Впрочем, бог с ней, с концепцией. Пусть даже она не выдерживает никакой критики, но если на сцене два часа без перерыва два актера, словно на качелях, выясняют отношения, могут же и они сами что-нибудь вытянуть? Оказывается, нет. Про Гришина не говорю: как он начинает спектакль в тоне самовлюбленного педанта и карьериста, так на этой ноте и тянет весь спектакль. Скучно, конечно, но хотя бы профессионально. Высоцкая — совсем другое дело. Тут уж режиссер, кажется, поставил актрисе каждый жест, как воспитательница своей любимице для праздника в детском саду: вот тут отведи ручку в сторону, а на этих словах — погрози пальчиком. Иначе понять невозможно, откуда вытащили этот старый сундук, куда сложены все штампы изображения таких принцесс. Вот подряд: Жюли вбегает оживленная, всех тормошит, что-то сказали — надула губки. Хватает кастрюльку с плиты, ахая восторженно: «Шоколад!» — и кушает плавленый шоколад, вынимая его пальчиком — вызывающе все время пальчики облизывает и Жану сует, чтобы облизнул. Кокетничает — хихикает. Видит, как Жан чистит графу сапоги, — выхватывает сапог и басит в него, как в рупор. А потом и сама начинает увлеченно сапог чистить, только что язык не высовывает от увлечения — привет Тому Сойеру, красившему забор. Жан называет ее дрянью — демонстративно зажимает уши, он говорит про «траур под ногтями» — отбегает и, отвернувшись, грызет ногти и пытается вычистить из-под них грязь.

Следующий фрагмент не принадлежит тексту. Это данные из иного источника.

(** *** Data *)

(** The tree view [ET.fromstring] returns, with the parts the program reads:
    an element's tag, its [text] (the character data before its first child,
    [None] when there is none) and its child elements in document order. *)
Inductive element :=
| Element (tag : str) (text : option str) (children : list element).

(** An entry of [translatable_texts]: the dict built in [extract_texts]. *)
Record node := {
  path : str;
  tag : str;
  original_text : str;
  element_full_match : str
}.

(** The instance attributes the methods read and write. [namespaces] is
    set to an empty dict by [__init__] and never used again. *)
Record MUITranslator := {
  translatable_texts : list node;
  original_structure : option str
}.

(** [MUITranslator()] *)
Definition init : MUITranslator :=
  {| translatable_texts := []; original_structure := None |}.

(** The exceptions the methods raise, by the message they carry. *)
Inductive gateway_fault :=
| BadStatus (status_code : nat)  (* "Błąd tłumaczenia: <status>" *)
| NoUsableReply.                 (* [requests.post] or the payload access raised *)

Inductive error :=
| InvalidMuiFile                        (* "Nieprawidłowy format pliku .mui" *)
| MissingApiKey                         (* "Brak klucza API Claude" *)
| TranslationFailed (f : gateway_fault) (* "Nie udało się przetłumaczyć tekstów" *)
| ReconstructionFailed                  (* "Nie udało się zrekonstruować pliku" *)
| UndecodableUpload.                    (* [decode('utf-8')] raised *)

(** The request sent to the translation service and what comes back. *)
Record api_request := {
  x_api_key : str;
  model : str;
  max_tokens : nat;
  content : str
}.

Inductive api_reply :=
| NoReply
| Reply (status_code : nat) (text : option str).
  (* [text]: [response.json()['content'][0]['text']], [None] when the payload
     has no such string *)

(** A computation that may raise and that records the requests it posts. *)
Definition io (A : Type) : Type := (error + A) * list api_request.

Definition ret {A} (a : A) : io A := (inr a, []).
Definition raise {A} (e : error) : io A := (inl e, []).
Definition lift {A} (r : error + A) : io A := (r, []).

Definition bind {A B} (m : io A) (k : A -> io B) : io B :=
  match m with
  | (inl e, log) => (inl e, log)
  | (inr a, log) => let (r, log') := k a in (r, log ++ log')
  end.

Notation "x <- m ;; k" := (bind m (fun x => k))
  (at level 61, m at next level, right associativity).

(** *** The pipeline *)

Section Pipeline.

(** [ET.fromstring]; [None] stands for [ET.ParseError]. *)
Variable fromstring : str -> option element.

(** The decimal digits above ASCII, for [\d]. *)
Variable nd_table : char -> bool.

(** [os.environ.get('CLAUDE_API_KEY')] *)
Variable CLAUDE_API_KEY : option str.

(** [requests.post(CLAUDE_API_URL, headers=..., json=...)] *)
Variable post : api_request -> api_reply.

(** [datetime.now().strftime('%Y-%m-%d %H:%M:%S')] *)
Variable now : str.

(** [str.lower] *)
Variable lower : str -> str.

Да еще все это сдобрено якобы невинным эротизмом: крошка жеманничает перед мальчиком — сует ему туфельку поцеловать, невинно откидывая юбку, чтобы видна была резинка белого чулка. Хочет достать у него из глаза соринку — подняв подол, садится ему верхом на колени. Чуть что — подтягивает чулочки, оголяет плечико. Во всех этих соблазнениях-оголениях секса нет начисто. И в начале спектакля, когда Кристина, видимо, демонстрируя, что вырвалась из объятий Жана, бегает с голой грудью, а потом усаживается над тазиком подмыться.
И ближе к концу, когда разозленный Жан прямо в кухне, облокотив мисс на стол, задирает ей на голову юбку, спускает трусы да начинает у себя в штанах копаться, — это ничего, кроме удивления и смешков зала, не вызывает.

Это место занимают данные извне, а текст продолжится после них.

(** * blobstore: content-addressed blob upload pipeline

    A shallow embedding of the Go package [blobstore] (blob.go,
    blobstore.go, tar.go) together with the properties its specification
    states about it.

    Layout:
    - [Go]        : the pieces of the Go runtime and standard library the
                    package relies on (errors, fixed-width integers,
                    [fmt]'s [%x] verb, [crypto/sha256]);
    - [Model]     : the world the package runs in (temporary storage,
                    source tree, remote store) and the package itself,
                    written in a state-and-panic monad;
    - [Untar]     : [Untargz], over a file system of its own;
    - the theorems, after all definitions: first the properties the
      specification states, then further properties of the package. *)

From Stdlib Require Import ZArith List String Ascii Lia Bool.
From Stdlib.Strings Require Import Byte.
From stdpp Require Import base option list gmap strings pretty.

Local Open Scope string_scope.
Local Open Scope list_scope.
Local Open Scope Z_scope.

(* ===================================================================== *)
(** * The Go side                                                         *)
(* ===================================================================== *)

Module Go.

(** A Go [[]byte]. *)
Abbreviation bytes := (list Byte.byte).

Definition byte_to_Z (b : Byte.byte) : Z := Z.of_N (Byte.to_N b).

Definition byte_of_Z (z : Z) : Byte.byte :=
  match Byte.of_N (Z.to_N (z mod 256)) with
  | Some b => b
  | None => Byte.x00
  end.

(** [len(p)] as a Go [int]. *)
Definition len {A} (p : list A) : Z := Z.of_nat (length p).

(** ** Errors

    A Go [error] is a message; [errors.Wrap] (github.com/pkg/errors)
    keeps the cause and prefixes a context message. *)
Inductive error :=
| ErrNew (msg : string)
| ErrWrap (cause : error) (msg : string).

Definition Wrap (err : error) (msg : string) : error := ErrWrap err msg.

Fixpoint Cause (e : error) : error :=
  match e with
  | ErrNew _ => e
  | ErrWrap c _ => Cause c
  end.

Fixpoint Error (e : error) : string :=
  match e with
  | ErrNew m => m
  | ErrWrap c m => (m ++ ": " ++ Error c)%string
  end.

(** [err == other] on the error values the package meets. *)
Fixpoint error_eqb (a b : error) : bool :=
  match a, b with
  | ErrNew m, ErrNew m' => String.eqb m m'
  | ErrWrap c m, ErrWrap c' m' => error_eqb c c' && String.eqb m m'
  | _, _ => false
  end.

(** [io.ErrShortWrite], [io.EOF], [os.ErrClosed], [syscall.ENOSPC]. *)
Definition ErrShortWrite : error := ErrNew "short write".
Definition EOF : error := ErrNew "EOF".
Definition ErrClosed : error := ErrNew "file already closed".
Definition ENOSPC : error := ErrNew "no space left on device".

(** ** Fixed-width integers *)

Definition uint64 (z : Z) : Z := z mod 2 ^ 64.

(** The conversion [int64(x)] of a [uint64] value: same bits, read as
    two's complement. *)
Definition int64 (z : Z) : Z :=
  let u := z mod 2 ^ 64 in
  if u <? 2 ^ 63 then u else u - 2 ^ 64.

(** [atomic.AddUint64(&c, uint64(n))]. *)
Definition AddUint64 (c n : Z) : Z := uint64 (c + n).

(** ** [fmt.Sprintf("%x", []byte)]: two lowercase hexadecimal digits per
    byte, most significant nibble first. *)

Definition ldigits : string := "0123456789abcdef".

Definition hexdigit (n : Z) : ascii :=
  match String.get (Z.to_nat n) ldigits with
  | Some c => c
  | None => "0"%char
  end.

Fixpoint fmt_x (p : bytes) : string :=
  match p with
  | [] => EmptyString
  | b :: p' =>
      String (hexdigit (Z.shiftr (byte_to_Z b) 4))
        (String (hexdigit (Z.land (byte_to_Z b) 15)) (fmt_x p'))
  end.

(** [strings.HasPrefix], [strings.TrimPrefix]. *)
Fixpoint HasPrefix (s prefix : string) : bool :=
  match prefix, s with
  | EmptyString, _ => true
  | String c p', String d s' => Ascii.eqb c d && HasPrefix s' p'
  | String _ _, EmptyString => false
  end.

Fixpoint drop_string (n : nat) (s : string) : string :=
  match n, s with
  | S n', String _ s' => drop_string n' s'
  | _, _ => s
  end.

Definition TrimPrefix (s prefix : string) : string :=
  if HasPrefix s prefix then drop_string (String.length prefix) s else s.

(** [strings.Replace(s, old, "", -1)]: every non-overlapping occurrence
    of [old] is cut out, leftmost first; an empty [old] cuts nothing.
    [skip] counts the characters of an occurrence still to be dropped. *)
Fixpoint cut_all (old : string) (skip : nat) (s : string) : string :=
  match s with
  | EmptyString => EmptyString
  | String c s' =>
      match skip with
      | S k => cut_all old k s'
      | O =>
          if HasPrefix s old
          then match String.length old with
               | O => String c (cut_all old O s')
               | S k => cut_all old k s'
               end
          else String c (cut_all old O s')
      end
  end.

Definition Replace_with_empty (s old : string) : string := cut_all old O s.

(** [path.Base]: the last element of a slash-separated path, trailing
    slashes put aside; ["."] for the empty path and ["/"] for a path of
    slashes only. *)
Definition is_slash (c : ascii) : bool := Ascii.eqb c "/".

Fixpoint trim_slashes (s : string) : string :=
  match s with
  | EmptyString => EmptyString
  | String c s' =>
      match trim_slashes s' with
      | EmptyString => if is_slash c then EmptyString else String c EmptyString
      | t => String c t
      end
  end.

Fixpoint last_element (s : string) : string :=
  match s with
  | EmptyString => EmptyString
  | String c s' =>
      if existsb is_slash (list_ascii_of_string s') then last_element s'
      else if is_slash c then s' else s
  end.

Definition path_Base (path : string) : string :=
  match path with
  | EmptyString => "."
  | _ =>
      match last_element (trim_slashes path) with
      | EmptyString => "/"
      | e => e
      end
  end.

(** [filepath.Clean] and [filepath.Join] (unix).  [elements] cuts a
    path at its slashes; [clean_step] keeps the elements that survive,
    last first. *)
Fixpoint elements (s : string) : list string :=
  match s with
  | EmptyString => [EmptyString]
  | String c s' =>
      if is_slash c then EmptyString :: elements s'
      else
        match elements s' with
        | e :: es => String c e :: es
        | [] => [String c EmptyString]
        end
  end.

Definition clean_step (rooted : bool) (kept : list string) (e : string)
  : list string :=
  if String.eqb e "" || String.eqb e "." then kept
  else if String.eqb e ".." then
    match kept with
    | top :: rest => if String.eqb top ".." then e :: kept else rest
    | [] => if rooted then [] else [e]
    end
  else e :: kept.

Definition join_elements (es : list string) : string :=
  match es with
  | [] => ""
  | e :: es' => fold_left (fun acc x => acc ++ "/" ++ x)%string es' e
  end.

Definition Clean (path : string) : string :=
  let rooted := HasPrefix path "/" in
  match rev (fold_left (clean_step rooted) (elements path) []), rooted with
  | [], false => "."
  | kept, true => ("/" ++ join_elements kept)%string
  | kept, false => join_elements kept
  end.

Definition filepath_Join (a b : string) : string :=
  match a, b with
  | EmptyString, EmptyString => ""
  | EmptyString, _ => Clean b
  | _, _ => Clean (a ++ "/" ++ b)
  end.

(** [os.O_RDWR], [os.O_CREATE], [os.O_TRUNC] (linux), and the
    conversion [os.FileMode(m)] of an [int64]. *)
Definition O_RDWR : Z := 0x2.
Definition O_CREATE : Z := 0x40.
Definition O_TRUNC : Z := 0x200.
Definition FileMode (m : Z) : Z := m mod 2 ^ 32.

(** The permission bits [0755]. *)
Definition rwxr_xr_x : Z := 7 * 64 + 5 * 8 + 5.

(** [strconv.FormatInt(n, 10)] and [strconv.FormatBool]. *)
Definition FormatInt (n : Z) : string := pretty n.
Definition FormatBool (b : bool) : string := if b then "true" else "false".

(** ** [crypto/sha256]

    The block function follows [blockGeneric] of the Go standard
    library; [Sum256] pads the message as [digest.checkSum] does. *)
Module sha256.

(** [uint32(z)]: the low 32 bits. *)
Definition u32 (z : Z) : Z := Z.land z 0xffffffff.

Разумеется, трагический текст не позволяет тянуть тему детского сада непрерывно. Ближе к финалу героиня все же разражается пятиминутной истерикой и, словно античная героиня, размазывая по лицу кровь убитой Жаном канарейки, кричит: «Увидеть бы, как твой член плавает в таком вот море». В конце концов, тема невинно обиженной крошки возвращается: Жюли страдает, снова слизывая с пальчиков шоколад, а Жан, уже как добрый папа, утирает ей чумазое лицо, прежде чем вложить в руку бритву и отправить малышку на самоубийство.

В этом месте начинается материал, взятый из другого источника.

(** * In-memory catalog: lazy sliced views and full-text search

    A shallow embedding of [catalog_server/in_memory_catalog.py].

    - Python integers are unbounded: they are [Z].
    - A raised exception is the [Err] branch of [result].
    - A Python [dict] is an insertion-ordered association list whose keys
      are pairwise distinct ([dict_wf]).
    - An iterator is modelled by the list it yields when it is consumed
      to the end, or by the exception that consuming it raises.
    - Strings are sequences of code points below 256. *)

From Stdlib Require Import ZArith Ascii String List Lia.
From Equations Require Import Equations.
From stdpp Require Import base option list strings gmap.

Local Open Scope Z_scope.
Set Warnings "-register-all".

(** ** Exceptions and the error monad *)

Inductive exception : Set :=
  | IndexError
  | KeyError
  | NotImplementedError
  | StopIteration
  | TypeError
  | ValueError
  | OverflowError
  | AttributeError
  | UnsupportedQuery.

Inductive result (A : Type) : Type :=
  | Ok (a : A)
  | Err (e : exception).
Arguments Ok {A} a.
Arguments Err {A} e.

#[global] Instance result_ret : MRet result := fun A a => Ok a.
#[global] Instance result_bind : MBind result := fun A B f m =>
  match m with
  | Ok a => f a
  | Err e => Err e
  end.
#[global] Instance result_fmap : FMap result := fun A B f m =>
  match m with
  | Ok a => Ok (f a)
  | Err e => Err e
  end.

(** [for x in xs: ...] with a body that may raise: the bodies run in
    order and the first exception ends the loop. *)
Fixpoint for_each {A B : Type} (f : A -> result B) (xs : list A)
  : result (list B) :=
  match xs with
  | [] => Ok []
  | x :: xs' => y ← f x; ys ← for_each f xs'; Ok (y :: ys)
  end.

(** ** Built-ins *)

(** [sys.maxsize] of a 64-bit CPython. *)
Definition sys_maxsize : Z := 2 ^ 63 - 1.

(** A [dict] with string keys, in insertion order. *)
Definition dict (V : Type) : Type := list (string * V).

Одно вот только беспокоит меня в этом спектакле — судьба канарейки. До того как бесчувственный Жан ее схватил, все видели, как птичка прыгала в клетке. Потом уже нам показали только трупик и кровь. Куда дели птичку? Очень бы хотелось услышать объявление, что за время спектакля ни одна канарейка не пострадала. За Жюли-то волноваться не приходится.